MÉDITATIONS MÉTAPHYSIQUES, René Descartes Fiche de lecture
Les Méditations métaphysiques (Meditationes de prima philosophia, 1641) sont la première œuvre proprement philosophique de Descartes (1596-1650), et d'ailleurs le premier ouvrage publié sous son nom. Alors que le Discours de la méthode (1637) garde un caractère de circonstance, ne se voulant que le préliminaire à des essais scientifiques, et que les Principes de la philosophie (1644) offrent un exposé délibérément scolaire de vérités déjà démontrées, les Méditations exigent de leur lecteur qu'il participe à une expérience de pensée, refaisant pour son propre compte le chemin de la découverte. Cette expérience est relatée à la première personne, dans un latin parfaitement maîtrisé : Descartes a prévenu qu'une telle lecture « demande des mois et des semaines » et la réserve cette fois à un public averti. Une traduction française, revue par lui, suivra dès 1647, par le duc de Luynes pour les Méditations et par Clerselier pour les Objections.
Un exposé de la « philosophie première »
Ce qui dans le Discours apparaissait comme la démarche d'un individu particulier (dont le premier chapitre esquissait brièvement la vie et la formation intellectuelle) prend ici valeur universelle. Le je impersonnel s'engage dès la Méditation première dans l'épreuve du doute. Comment me convaincre que je ne suis pas le jouet d'un « mauvais génie, non moins rusé et trompeur que puissant », qui entretiendrait mes sens dans l'illusion d'une réalité ? Or, dans ce cas même (Méditation seconde : De la nature de l'esprit humain, et qu'il est plus aisé à connaître que le corps), « je suis », puisque je doute. « Mais qu'est-ce donc que je suis ? Une chose qui pense. » L'expérience que j'ai des corps (décrite ici à travers l'exemple du morceau de cire) est en dernière analyse expérience de l'entendement, non de la sensation ni de l'imagination. Ne possédant encore que cette unique certitude, j'inspecte mes idées pour m'arrêter à celles qui me persuadent, ainsi de l'idée d'infini, dont un examen attentif montre qu'elle ne peut « tirer son origine de moi seul » ; partant du moi fini, je découvre alors (Méditation troisième : De Dieu ; qu'il existe) l'antériorité nécessaire d'un infini réel.

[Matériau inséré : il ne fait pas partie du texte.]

(* ===== verification/PodDown.v ===== *)
(** * States that a crash can leave

    [down] is what holds of the store at every instant when calls run or never return: it
    is what recovery finds.  A [tame] change keeps it and the durable view. *)

From S2P Require Import Prelude Lists Text Outage PodTypes PodStore PodReads PodSafe PodOps.

(** * What the pod store promises

    The content of the store that survives a crash, and the operations on it: images with
    their seed, pods with their three persistent subvolumes, the selected image and the
    golden workspace.  Image stagings live as long as the process. *)

Record ImageView := { iv_manifest : ImageManifest; iv_root : Subvol; iv_seed : option (bytes * Subvol * Subvol) }.
#[export] Instance eta_ImageView : Eta ImageView :=
  fun v => {| iv_manifest := iv_manifest v; iv_root := iv_root v; iv_seed := iv_seed v |}.
Record PodView := { pv_manifest : PodManifest; pv_root : Subvol; pv_workspace : Subvol; pv_docker : Subvol }.
Record View := {
  v_images : gmap bytes ImageView; v_pods : gmap bytes PodView; v_selected : option bytes; v_golden : option Subvol;
  v_staged : gmap bytes Subvol; v_outside : gmap bytes Subvol
}.
#[export] Instance eta_View : Eta View :=
  fun v => {| v_images := v_images v; v_pods := v_pods v; v_selected := v_selected v; v_golden := v_golden v;
              v_staged := v_staged v; v_outside := v_outside v |}.

(** ** The view of a state *)
Definition pending (s : Store) : list TransactionOperation := (fun x => operation x.2) <$> map_to_list (transactions s).
Definition seed_view (s : Store) (m : SetupSeedManifest) : option (bytes * Subvol * Subvol) :=
  match look (seed_root (sm_generation m)) s, look (seed_workspace (sm_generation m)) s with
  | Some r, Some w => Some (sm_context m, r, w)
  | _, _ => None
  end.
Definition image_view (s : Store) (d : ImageDir) : option ImageView :=
  match im_manifest d, im_root d with
  | Some m, Some r => Some {| iv_manifest := m; iv_root := r; iv_seed := im_seed d ≫= seed_view s |}
  | _, _ => None
  end.
Definition view_image (s : Store) (i : bytes) (d : ImageDir) : option ImageView :=
  if decide (DeleteImage i ∈ pending s) then None else image_view s d.
Definition view_pod (s : Store) (p : bytes) (m : PodManifest) : option PodView :=
  if decide (DeletePod p ∈ pending s) then None
  else
    match pod_parts s !! (Root, p), pod_parts s !! (Workspace, p), pod_parts s !! (Docker, p) with
    | Some r, Some w, Some k => Some {| pv_manifest := m; pv_root := r; pv_workspace := w; pv_docker := k |}
    | _, _, _ => None
    end.
Definition view (s : Store) : View :=
  {| v_images := map_imap (view_image s) (images s); v_pods := map_imap (view_pod s) (pods s);
     v_selected := selected_image_id <$> selected s; v_golden := golden s; v_staged := image_staging s; v_outside := outside s |}.
(** What a crash leaves. *)
Definition surviving (v : View) : View := v <| v_staged := ∅ |>.
Definition durable (s : Store) : View := surviving (view s).
(* ===== verification/PodRecover.v ===== *)
(** * Recovery

    From every state that a crash leaves, opening the store succeeds, keeps the durable
    view, and leaves no transaction and no garbage; a crash of the recovery itself leaves
    such a state again.  What is excluded is a temporary file of a manifest in an image
    directory, which recovery does not remove. *)

From S2P Require Import Prelude Lists Text Outage PodTypes PodStore PodReads PodSafe PodOps PodDown.

(** * Runs of the parts of the operations

    The result of each helper of the pod store when calls run or never return, with the
    states that it can stop in. *)

Section runs.
Context (encoded_len : Manifest -> Z) (config_len : ImageConfig -> Z).
Implicit Types (s : Store) (Y : Store -> Prop).

Lemma path_state_runs {A} s p (f : Store -> option A) Y : Y s -> runs s (path_state p f) (Ok (f s)) s Y.
Proof. intros H. by apply running_computes; [apply path_state_computes|]. Qed.
Lemma there_runs {A} s p (f : Store -> option A) Y : Y s -> runs s (there p f) (Ok (option_map (fun _ => tt) (f s))) s Y.
Proof. intros H. by apply running_computes; [apply there_computes|]. Qed.
Lemma read_json_runs {A} s p (f : Store -> option A) v Y : f s = Some v -> Y s -> runs s (read_json p f) (Ok v) s Y.
Proof. intros E H. by apply running_computes; [apply read_json_computes|]. Qed.
Lemma sync_runs s p Y : Y s -> runs s (sync_directory p) (Ok tt) s Y.
Proof. intros H. by apply (running_syscall s _ same). Qed.
Definition count_temps (f : nat -> nat) (d : ImageDir) : ImageDir := d <| im_temps := f (im_temps d) |>.
Lemma alter_back (i : bytes) (m : gmap bytes ImageDir) : alter (count_temps Nat.pred) i (alter (count_temps S) i m) = m.
Proof.
  apply map_eq. intros k. destruct (decide (i = k)) as [<-|]; [|by rewrite !lookup_alter_ne]. rewrite !lookup_alter_eq. by destruct (m !! i) as [[]|].
Qed.
Lemma temps_back d s : change_temps Nat.pred d (change_temps S d s) = s.
Proof.
  destruct d as [| | | |i|t]; [by destruct s..| |].
  - change (s <| images := alter (count_temps Nat.pred) i (alter (count_temps S) i (images s)) |> = s). rewrite alter_back. by destruct s.
  - change (s <| image_publishing := alter (count_temps Nat.pred) t (alter (count_temps S) t (image_publishing s)) |> = s). rewrite alter_back. by destruct s.
Qed.
Definition fits (m : Manifest) : Prop := encoded_len m + 1 <= MANIFEST_SIZE_LIMIT.
Lemma write_json_runs s p d m publish Y :
  fits m -> parent_there d s = Some tt -> Y s -> Y (change_temps S d s) -> Y (publish s) ->
  runs s (write_json_atomic encoded_len p d m publish) (Ok tt) (publish s) Y.
Proof.
  intros F P H1 H2 H3. unfold write_json_atomic. eapply running_bind; [by apply path_state_runs|]. rewrite P.
  eapply running_bind; [by apply path_state_runs|]. rewrite (proj2 (Z.ltb_ge _ _)) by exact F.
  eapply running_bind; [eapply running_attempt, running_syscall; exact H1|]. cbn beta iota.
  eapply running_bind; [apply (running_attempt _ (publish s) _ tt)|].
  - eapply running_bind; [by apply (running_syscall _ _ same)|]. eapply running_bind; [by apply (running_syscall _ _ same)|].
    eapply running_eq; [by apply running_syscall|done|]. unfold same. by rewrite temps_back.
  - cbn beta iota. eapply running_bind; [apply running_attempt; by apply sync_runs|]. apply running_ret.
Qed.
Lemma remove_file_runs {A} s p q (f : Store -> option A) unlink Y :
  Y s -> Y (unlink s) -> runs s (remove_file_durable p q f unlink) (Ok tt) (match f s with Some _ => unlink s | None => s end) Y.
Proof.
  intros H1 H2. eapply running_bind; [by apply path_state_runs|]. destruct (f s); [|apply running_ret].
  eapply running_bind; [by apply running_syscall|]. by apply sync_runs.
Qed.
Lemma remove_directory_runs {A} s p q (f : Store -> option A) e rmdir v Y :
  f s = Some v -> e v = true -> Y s -> Y (rmdir s) -> runs s (remove_empty_directory p q f e rmdir) (Ok tt) (rmdir s) Y.
Proof.
  intros E1 E2 H1 H2. eapply running_bind; [by apply path_state_runs|]. rewrite E1, E2.
  eapply running_bind; [by apply running_syscall|]. by apply sync_runs.
Qed.
Lemma run_btrfs_runs s a fs Y :
  healthy s = true -> (forall finished, Y (partly finished fs s)) -> runs s (run_btrfs a fs) (Ok tt) (all_of fs s) Y.
Proof.
  intros E H. unfold run_btrfs. eapply (running_bind _ s); [|by apply running_command]. unfold ensure_healthy.
  eapply (running_bind _ s); [apply running_computes; [apply computes_get|exact (H [])]|]. rewrite E. apply running_ret.
Qed.
Lemma run_btrfs_one s a f Y : healthy s = true -> Y s -> Y (f s) -> runs s (run_btrfs a [f]) (Ok tt) (f s) Y.
Proof. intros E H1 H2. apply (run_btrfs_runs s a [f]); [done|]. intros [|[] [|? ?]]; done. Qed.
Lemma commit_runs s Y : healthy s = true -> Y s -> runs s commit_transaction (Ok tt) s Y.
Proof. intros E H. apply (run_btrfs_runs s _ []); [done|]. by intros [|? ?]. Qed.
Lemma create_subvolume_runs s l a Y :
  healthy s = true -> look l s = None -> is_Some (look l (fill l new_subvol s)) -> Y s -> Y (fill l new_subvol s) ->
  runs s (create_subvolume l a) (Ok tt) (fill l new_subvol s) Y.
Proof.
  intros E L1 [v L2] H1 H2. eapply running_bind; [by apply path_state_runs|]. rewrite L1. eapply running_bind; [by apply run_btrfs_one|].
  eapply running_bind; [by apply path_state_runs|]. rewrite L2. apply running_ret.
Qed.
Lemma snapshot_runs s src l a v Y :
  healthy s = true -> look l s = None -> src s = Some v -> is_Some (look l (fill l (snapshot_of v) s)) -> Y s -> Y (fill l (snapshot_of v) s) ->
  runs s (snapshot_subvolume_with_operation src l a) (Ok tt) (fill l (snapshot_of v) s) Y.
Proof.
  intros E L1 Sv [w L2] H1 H2. eapply running_bind; [by apply path_state_runs|]. rewrite L1.
  eapply running_bind; [apply running_computes; [apply computes_get|done]|]. rewrite Sv. eapply running_bind; [by apply run_btrfs_one|].
  eapply running_bind; [by apply path_state_runs|]. rewrite L2. apply running_ret.
Qed.
Lemma delete_subvolume_runs s l a Y :
  healthy s = true -> look l (clear l s) = None -> Y s -> Y (clear l s) ->
  runs s (delete_subvolume_if_exists l a) (Ok tt) (match look l s with Some _ => clear l s | None => s end) Y.
Proof.
  intros E L H1 H2. eapply running_bind; [by apply path_state_runs|]. destruct (look l s); [|apply running_ret].
  eapply running_bind; [by apply run_btrfs_one|]. eapply running_bind; [by apply path_state_runs|]. rewrite L. apply running_ret.
Qed.
Lemma modify_some l f s v : look l s = Some v -> modify l f s = fill l (f v) s.
Proof. intros E. unfold modify. by rewrite E. Qed.
Lemma chmod_runs s l a mode v Y : look l s = Some v -> Y s -> runs s (chmod l a mode) (Ok tt) (fill l (v <| sv_mode := mode |>) s) Y.
Proof. intros E H. eapply running_eq; [by apply running_syscall|done|]. by rewrite (modify_some _ _ _ _ E). Qed.
(** ** Pods *)
Lemma look_part part p v s : look (part_place part p) (fill (part_place part p) v s) = Some v.
Proof. apply lookup_insert_eq. Qed.
Lemma refill_part part p v w s : fill (part_place part p) v (fill (part_place part p) w s) = fill (part_place part p) v s.
Proof.
  change (s <| pod_parts := <[(part, p):=v]> (<[(part, p):=w]> (pod_parts s)) |> = s <| pod_parts := <[(part, p):=v]> (pod_parts s) |>).
  by rewrite insert_insert_eq.
Qed.
Definition temporary_subvol : Subvol := new_subvol <| sv_limit := Some POD_TEMPORARY_QUOTA_BYTES |> <| sv_mode := 1023 |>.
Lemma create_temporary_runs s p Y :
  healthy s = true -> pod_parts s !! (Temporary, p) = None -> Y s -> (forall v, Y (fill (part_place Temporary p) v s)) ->
  runs s (create_pod_temporary p) (Ok tt) (fill (part_place Temporary p) temporary_subvol s) Y.
Proof.
  intros E L H1 H2. unfold create_pod_temporary. eapply running_bind; [apply create_subvolume_runs; [done|done|rewrite look_part; eauto|done|done]|].
  eapply running_bind; [eapply (running_attempt _ _ _ tt)|apply running_ret]. eapply running_bind.
  - eapply run_btrfs_one; [done|done|]. erewrite modify_some by apply look_part. by rewrite refill_part.
  - erewrite modify_some by apply look_part. rewrite refill_part. eapply running_eq; [eapply chmod_runs; [apply look_part|done]|done|].
    by rewrite refill_part.
Qed.
Lemma require_runs s part p Y : is_Some (pod_parts s !! (part, p)) -> Y s -> runs s (require_subvolume_path part p) (Ok tt) s Y.
Proof. intros [v E] H. eapply running_bind; [by apply path_state_runs|]. cbn [look part_place]. rewrite E. apply running_ret. Qed.
Definition with_temporary (p : bytes) s : Store :=
  match pod_parts s !! (Temporary, p) with Some _ => s | None => fill (part_place Temporary p) temporary_subvol s end.
Definition storage_of (p : bytes) (m : PodManifest) (g : ImageGeneration) : PodStorage :=
  pod_storage p (pm_image m) (ig_config g) (pm_created_at_unix_ms m).
Lemma pod_unlocked_runs s p m g Y :
  sound config_len s -> healthy s = true -> pods s !! p = Some m -> image_of s (pm_image m) = Ok g ->
  (forall part, part <> Temporary -> is_Some (pod_parts s !! (part, p))) -> Y s ->
  (pod_parts s !! (Temporary, p) = None -> forall v, Y (fill (part_place Temporary p) v s)) ->
  runs s (pod_unlocked config_len p) (Ok (storage_of p m g)) (with_temporary p s) Y.
Proof.
  intros S E P I A H1 H2. destruct (sound_pods _ _ S _ _ P) as (_ & Q & _).
  eapply running_bind; [by apply path_state_runs|]. cbn beta. rewrite P.
  eapply running_bind; [apply running_computes; [apply (read_pod_manifest_computes config_len); [done|done|exact P|by apply bool_decide_eq_true]|done]|].
  eapply (running_bind _ s _ _ _ g); [apply running_computes; [rewrite <-I; by apply image_unlocked_computes|done]|].
  do 3 (eapply running_bind; [by apply require_runs; [apply A|]|]). eapply running_bind; [by apply path_state_runs|].
  unfold with_temporary. cbn [look part_place]. destruct (pod_parts s !! (Temporary, p)) eqn:T.
  - eapply running_bind; [apply running_ret|]. rewrite Q. apply running_ret.
  - eapply (running_bind _ (fill (part_place Temporary p) temporary_subvol s)).
    + eapply running_bind; [apply create_temporary_runs; auto|]. apply commit_runs; [done|]. by apply H2.
    + rewrite Q. apply running_ret.
Qed.
End runs.

Section recovery.
Context (encoded_len : Manifest -> Z) (config_len : ImageConfig -> Z).
Implicit Types (s : Store).
Local Notation tame := (tame config_len).
Local Notation down := (down config_len).
(** No temporary file in the directory of an image. *)
Definition no_temps s : Prop :=
  (forall i d, images s !! i = Some d -> im_temps d = O) /\ (forall t d, image_publishing s !! t = Some d -> im_temps d = O)
  /\ (forall t d, trash s !! t = Some d -> im_temps d = O).
Definition good s0 s : Prop := tame s0 s /\ no_temps s.
Lemma good_down s0 s : good s0 s -> down s.
Proof. by intros [[? _] _]. Qed.
Lemma good_step s0 s s' : good s0 s -> (down s -> tame s s') -> (no_temps s -> no_temps s') -> good s0 s'.
Proof. intros [T N] H1 H2. split; [|by apply H2]. eapply PodDown.tame_trans; [exact T|]. apply H1. apply T. Qed.

Lemma delete_absent {A} (m : gmap bytes A) k : m !! k = None -> delete k m = m.
Proof. apply delete_id. Qed.
(** ** Image publications *)
Definition no_staging (t : bytes) s : Store := s <| image_staging := delete t (image_staging s) |>.
Definition no_publishing (t : bytes) s : Store := s <| image_publishing := delete t (image_publishing s) |>.
Lemma no_staging_id t s : image_staging s !! t = None -> no_staging t s = s.
Proof. intros H. unfold no_staging. rewrite delete_id by done. by destruct s. Qed.
Lemma no_publishing_id t s : image_publishing s !! t = None -> no_publishing t s = s.
Proof. intros H. unfold no_publishing. rewrite delete_id by done. by destruct s. Qed.
Lemma tame_no_staging t s : down s -> tame s (no_staging t s).
Proof.
  intros H. apply tame_staging; [|done]. intros t' [v X]. apply lookup_delete_Some in X as [_ X]. apply (d_staging _ _ H). by exists v.
Qed.
Lemma tame_no_publishing t s : down s -> tame s (no_publishing t s).
Proof. intros H. apply tame_publishing; [|done]. intros t' d [_ X]%lookup_delete_Some. by apply (d_publishing _ _ H). Qed.
Lemma no_temps_publishing t f s :
  (forall d, im_temps (f d) = im_temps d) -> no_temps s -> no_temps (s <| image_publishing := alter f t (image_publishing s) |>).
Proof.
  intros F (N1 & N2 & N3). split_and!; [exact N1| |exact N3]. intros t' d X. change (alter f t (image_publishing s) !! t' = Some d) in X.
  apply lookup_alter_Some in X as [(<- & d' & X & ->)|[_ X]]; [rewrite F|]; by eapply N2.
Qed.
Lemma no_temps_no_publishing t s : no_temps s -> no_temps (no_publishing t s).
Proof.
  intros (N1 & N2 & N3). split_and!; [exact N1| |exact N3]. intros t' d X. change (delete t (image_publishing s) !! t' = Some d) in X.
  apply lookup_delete_Some in X as [_ X]. by eapply N2.
Qed.
Definition no_manifest (d : ImageDir) : ImageDir := d <| im_manifest := None |>.
Lemma cleanup_publication_runs s0 t s :
  good s0 s -> healthy s = true -> runs s (cleanup_image_publication t) (Ok tt) (no_publishing t (no_staging t s)) (good s0).
Proof.
  intros G E. set (s1 := no_staging t s).
  assert (good s0 s1) as G1 by (eapply good_step; [exact G|apply tame_no_staging|done]).
  unfold cleanup_image_publication. eapply (running_bind _ s1).
  { eapply running_eq; [apply delete_subvolume_runs; [done|apply lookup_delete_eq|done|exact G1]|done|].
    cbn [look staging_place]. destruct (image_staging s !! t) eqn:X; [done|]. symmetry. by apply no_staging_id. }
  eapply running_bind; [by apply path_state_runs|]. destruct (image_publishing s1 !! t) as [d|] eqn:X; [|rewrite no_publishing_id by done; apply running_ret].
  set (s2 := s1 <| image_publishing := alter (set_root None) t (image_publishing s1) |>).
  assert (good s0 s2) as G2 by (eapply good_step; [exact G1|by apply tame_publishing_alter|by apply no_temps_publishing]).
  assert (image_publishing s2 !! t = Some (set_root None d)) as X2 by (change (alter (set_root None) t (image_publishing s1) !! t = Some (set_root None d)); by rewrite lookup_alter_eq, X).
  eapply (running_bind _ s2).
  { eapply running_eq; [apply delete_subvolume_runs; [done|by change (image_publishing s2 !! t ≫= im_root = None); rewrite X2|done|exact G2]|done|].
    cbn [look publishing_root]. rewrite X. cbn [mbind option_bind]. destruct (im_root d) eqn:R; [done|]. unfold s2. rewrite alter_id; [by destruct s1|].
    rewrite X. intros ? [= <-]. unfold set_root. rewrite <-R. by destruct d. }
  set (s3 := s2 <| image_publishing := alter no_manifest t (image_publishing s2) |>).
  assert (good s0 s3) as G3 by (eapply good_step; [exact G2|by apply tame_publishing_alter|by apply no_temps_publishing]).
  assert (image_publishing s3 !! t = Some (no_manifest (set_root None d))) as X3 by (change (alter no_manifest t (image_publishing s2) !! t = Some (no_manifest (set_root None d))); by rewrite lookup_alter_eq, X2).
  eapply (running_bind _ s3).
  { eapply running_eq; [apply remove_file_runs; [done|exact G3]|done|]. cbn beta. rewrite X2. cbn [mbind option_bind].
    destruct (im_manifest (set_root None d)) eqn:R; [done|]. unfold s3. rewrite alter_id; [by destruct s2|].
    rewrite X2. intros ? [= <-]. unfold no_manifest. rewrite <-R. by destruct d. }
  assert (no_publishing t s1 = no_publishing t s3) as EQ.
  { change (s1 <| image_publishing := delete t (image_publishing s1) |>
      = s1 <| image_publishing := delete t (alter no_manifest t (alter (set_root None) t (image_publishing s1))) |>). by rewrite !delete_alter_eq. }
  rewrite EQ. apply (remove_directory_runs s3 _ _ _ _ _ (no_manifest (set_root None d))); [exact X3| |done|].
  - destruct G1 as [[D1 _] (_ & N & _)]. destruct (d_publishing _ _ D1 t d X) as [_ Z]. unfold empty_image_dir. cbn. by rewrite Z, (N t d X).
  - eapply good_step; [exact G3|apply tame_no_publishing|apply no_temps_no_publishing].
Qed.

La Méditation quatrième : Du vrai et du faux revient à la question de départ : si Dieu existe (être parfait), l'hypothèse du malin génie tombe d'elle-même. Dès lors, l'erreur ne peut dépendre que d'un « défaut » de l'homme, car si mon entendement est borné, ma volonté (la liberté, « marque de l'ouvrier », ce par quoi la créature ressemble au créateur) est sans limite ; l'erreur se comprend comme exercice infondé en raison de ma liberté de juger. Ainsi plus au clair sur ma capacité de connaître, je peux reprendre les acquis précédents (j'existe ; Dieu existe) et progresser dans la déduction « de l'essence des choses matérielles » (Méditation cinquième, qui est aussi l'occasion de formuler une nouvelle preuve de l'existence de Dieu : l'argument ontologique) puis de leur « existence » (Méditation sixième). Cette dernière repose sur la distinction, essentielle au cartésianisme, de l'âme et du corps – distinction qui dans le cas de l'homme (donc d'une éventuelle science de l'homme : la médecine, mais aussi la morale) pose le redoutable problème de l'unité dans l'individu de ce qui est réellement distingué comme substance (substance pensante et substance étendue). Le dualisme est ainsi le grand problème légué à la génération suivante, celle de Leibniz, Spinoza, Malebranche.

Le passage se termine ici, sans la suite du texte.